Picolinamide and strobilurin fungicides bind to the Qi and Qo sites on cytochrome b, respectively, and target many of the same plant pathogens. Using Saccharomyces cerevisiae as a model system, we explore effects of amino acid changes at each site on sensitivity to a fungicide acting at the opposite site and examine the relationship between altered sensitivity and growth penalty. In addition, double mutants containing the G143A or F129L mutations responsible for strobilurin resistance in combination with Qi site mutations that confer resistance to picolinamides are characterized in terms of their sensitivity to QiI and QoI fungicides and growth rate. Mutants containing amino acid changes at the Qo site varied in their growth rate and sensitivity to the picolinamide CAS-649, and increased sensitivity was associated with a greater growth penalty. Conversely, changes at the Qi site affected sensitivity to azoxystrobin and also showed a correlation between increased sensitivity and reduced growth.
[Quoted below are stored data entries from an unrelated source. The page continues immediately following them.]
(** * Unused Code Remover (css.py): a shallow embedding and its properties

    The program scans CSS and JavaScript text with Python regular
    expressions, decides which selectors and identifiers are referenced in
    a corpus, and deletes lines of the files.  This development embeds

    - the [str] methods the program calls ([split], [join], [strip],
      [find], [count], [in], [startswith], slicing),
    - the fragment of Python's [re] the program's patterns use, as a
      backtracking matcher that lists its results in priority order,
    - the methods of [UnusedCodeRemover], the file system and the change
      log as an explicit state,

    and then states the properties of the specification over them.

    Text is a list of characters.  A character is a code point below 256
    (the ASCII range and its Latin-1 extension); the classes [\s], [\w]
    and the case folding follow Python's Unicode tables on that range. *)

From Stdlib Require Import List ListSet Ascii String Bool Arith NArith ZArith Lia.
From Stdlib Require Import DecimalString.
Import ListNotations.

Set Implicit Arguments.

Local Open Scope list_scope.

(** ** Text *)

Module Text.

Definition str : Type := list ascii.

Definition txt (s : string) : str := list_ascii_of_string s.

Definition code (c : ascii) : N := N_of_ascii c.

Definition between (lo hi : N) (c : ascii) : bool :=
  (N.leb lo (code c) && N.leb (code c) hi)%bool.

Definition newline : ascii := ascii_of_N 10.
(** The loop body returns only for a non-empty name and a pointer that
    leads to a record. *)
Lemma check_peer_Done name peerData w :
  result (check_peer E (name, peerData)) w = Done tt →
  ∃ v a p, normalize (sanitize E) name = Some v ∧ peerData = Some a ∧
           store w !! a = Some p.
Proof.
  destruct (check_peer_cases name peerData w) as [?|Hpanic]; [done|].
  unfold result. by rewrite Hpanic.
Qed.

Lemma check_peer_never_exits entry w :
  result (check_peer E entry) w = Done tt ∨ result (check_peer E entry) w = Panic.
Proof.
  destruct entry as [name peerData]. unfold result.
  destruct (check_peer_cases name peerData w)
    as [(v & a & p & Hv & -> & Hp)|Hpanic].
  - left. by rewrite (check_peer_run _ _ _ _ _ Hv Hp).
  - right. by rewrite Hpanic.
Qed.

(** The frames of the loop body follow from the two cases. *)
Lemma check_peer_frame (R : relation world) `{!PreOrder R} :
  (∀ name a p v w, store w !! a = Some p →
     R w (with_entry (checking_line name (Asn p))
            (with_store (<[a := set_ProtocolName v p]> (store w)) w))) →
  ∀ entry, keeps R (check_peer E entry).
Proof.
  intros HR [name peerData] w. unfold exec.
  destruct (check_peer_cases name peerData w)
    as [(v & a & p & Hv & -> & Hp)|Hpanic].
  - rewrite (check_peer_run _ _ _ _ _ Hv Hp). by apply HR.
  - rewrite Hpanic. reflexivity.
Qed.

Lemma check_peer_same_files entry : keeps same_files (check_peer E entry).
Proof. by apply check_peer_frame; [apply _|]. Qed.

Lemma check_peer_journal_grows entry : keeps journal_grows (check_peer E entry).
Proof.
  apply check_peer_frame; [apply _|]. intros name a p v w _ e He.
  simpl. apply elem_of_app. by left.
Qed.

Lemma check_peer_no_new_warning entry : keeps no_new_warning (check_peer E entry).
Proof.
  apply check_peer_frame; [apply _|]. intros name a p v w _ e.
  simpl. intros [He|He%list_elem_of_singleton]%elem_of_app; [by left|].
  right. by subst e.
Qed.

Lemma check_peer_records_kept entry : keeps records_kept (check_peer E entry).
Proof.
  apply check_peer_frame; [apply _|]. intros name a p v w Hp b q Hq.
  simpl. destruct (decide (a = b)) as [->|Hne].
  - rewrite lookup_insert_eq. exists (set_ProtocolName v p).
    split; [done|]. rewrite Hp in Hq. injection Hq as <-.
    apply same_but_ProtocolName_set.
  - rewrite lookup_insert_ne by done.
    eauto using same_but_ProtocolName_refl.
Qed.
(** The run of a call for a message that is not registered yet. *)
Lemma run_add_fresh (cfg : ClawdbotConfig) (feishuCfg : FeishuConfig)
    (m : string) (chatId : option string) (e : env) (n : nat)
    (reg : registry) :
  m ∉ reg -> channels_feishu cfg = Some feishuCfg ->
  let create := ReactionCreate m TYPING_EMOJI in
  run e n reg (addTypingIndicator cfg m chatId)
  = match e n _ create with
    | inr rid =>
        {| trace := [Ev create]; final_registry := {[m]} ∪ reg;
           result := inr {| messageId := m; reactionId := rid;
                            usedWebhook := None |} |}
    | inl err =>
        let w := run e (S n) reg (webhook_ack feishuCfg m chatId err) in
        {| trace := Ev create :: trace w;
           final_registry := final_registry w;
           result := match result w with
                     | inr (Some state) => inr state
                     | inr None => inr (no_reaction m)
                     | inl v => inl v
                     end |}
    end.
Proof.
  intros Hm Hcfg create. unfold addTypingIndicator, ask. simpl.
  rewrite bool_decide_eq_false_2 by assumption. rewrite Hcfg.
  unfold perform. simpl. fold create.
  destruct (e n _ create) as [err|rid]; simpl; [|reflexivity].
  rewrite run_bind. cbv zeta.
  destruct (result (run e (S n) reg _)) as [v|[state|]];
    simpl; rewrite ?app_nil_r; reflexivity.
Qed.


(** C10: [removeTypingIndicator] returns normally in every run and leaves
    the registry alone; without a reaction id it performs no call; with
    one, its only call is the deletion of that reaction, whose failure is
    swallowed; calling it again with the same state, at once or later,
    returns normally too. *)
Theorem removeTypingIndicator_never_raises (cfg : ClawdbotConfig)
    (state : TypingIndicatorState) (e : env) (n : nat) (reg : registry) :
  let o := run e n reg (removeTypingIndicator cfg state) in
  result o = inr tt
  /\ final_registry o = reg
  /\ (truthy_str (reactionId state) = false -> trace o = [])
  /\ (forall feishuCfg rid,
        reactionId state = Some rid -> rid <> EmptyString ->
        channels_feishu cfg = Some feishuCfg ->
        trace o = [Ev (ReactionDelete (messageId state) rid)])
  /\ (forall e' n' reg',
        result (run e' n' reg' (removeTypingIndicator cfg state)) = inr tt)
  /\ result (run e n reg (bind (removeTypingIndicator cfg state)
                               (fun _ => removeTypingIndicator cfg state)))
     = inr tt.
Proof.
  assert (Hres : forall e' n' reg',
             result (run e' n' reg' (removeTypingIndicator cfg state)) = inr tt).
  { intros e' n' reg'. unfold removeTypingIndicator.
    destruct (negb (truthy_str (reactionId state))); [reflexivity|].
    destruct (channels_feishu cfg); [|reflexivity].
    unfold perform. simpl. now destruct (e' n' _ _) as [v|[]]. }
  intros o. split; [apply Hres|]. split; [|split; [|split; [|split]]].
  - unfold o, removeTypingIndicator.
    destruct (negb (truthy_str (reactionId state))); [reflexivity|].
    destruct (channels_feishu cfg); [|reflexivity].
    unfold perform. simpl. now destruct (e n _ _) as [v|[]].
  - intros Hf. unfold o, removeTypingIndicator. now rewrite Hf.
  - intros feishuCfg rid Hr Hne Hcfg. unfold o, removeTypingIndicator.
    rewrite Hr, Hcfg. simpl. apply String.eqb_neq in Hne. rewrite Hne.
    unfold perform. simpl. now destruct (e n _ _) as [v|[]].
  - exact Hres.
  - rewrite run_bind. cbv zeta. rewrite (Hres e n reg). apply Hres.
Qed.

End TypingClaims.

(** ** The properties on concrete runs *)

Section Scenarios.
Import Js Eff Policy Spec Webhook ImageHost MediaFallback Scenario.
There was no overall correlation between resistance to azoxystrobin and CAS-649 among mutants, however negative cross-resistance occurred in the case of mutations which conferred resistance to either compound and also carried a growth penalty. These results suggest the use of QoI fungicides to delay the emergence of pathogen resistance to QiIs, and vice versa. Double mutants containing G143A or F129L in combination with Qi site changes N31K, G37C/V or L198F that cause resistance to picolinamides generally exhibited lower resistance factors for both azoxystrobin and CAS-649 than corresponding resistant strains with a single mutation. Reduced growth was observed for all F129L-containing double mutants, whereas the growth rate of double mutants containing G143A was significantly reduced only by the Qi site mutations N31K and G37V that confer a larger growth penalty. Our results suggest that resistance to picolinamides in pathogens could emerge more readily in a strobilurin-sensitive genetic background than in a strobilurin-resistant one.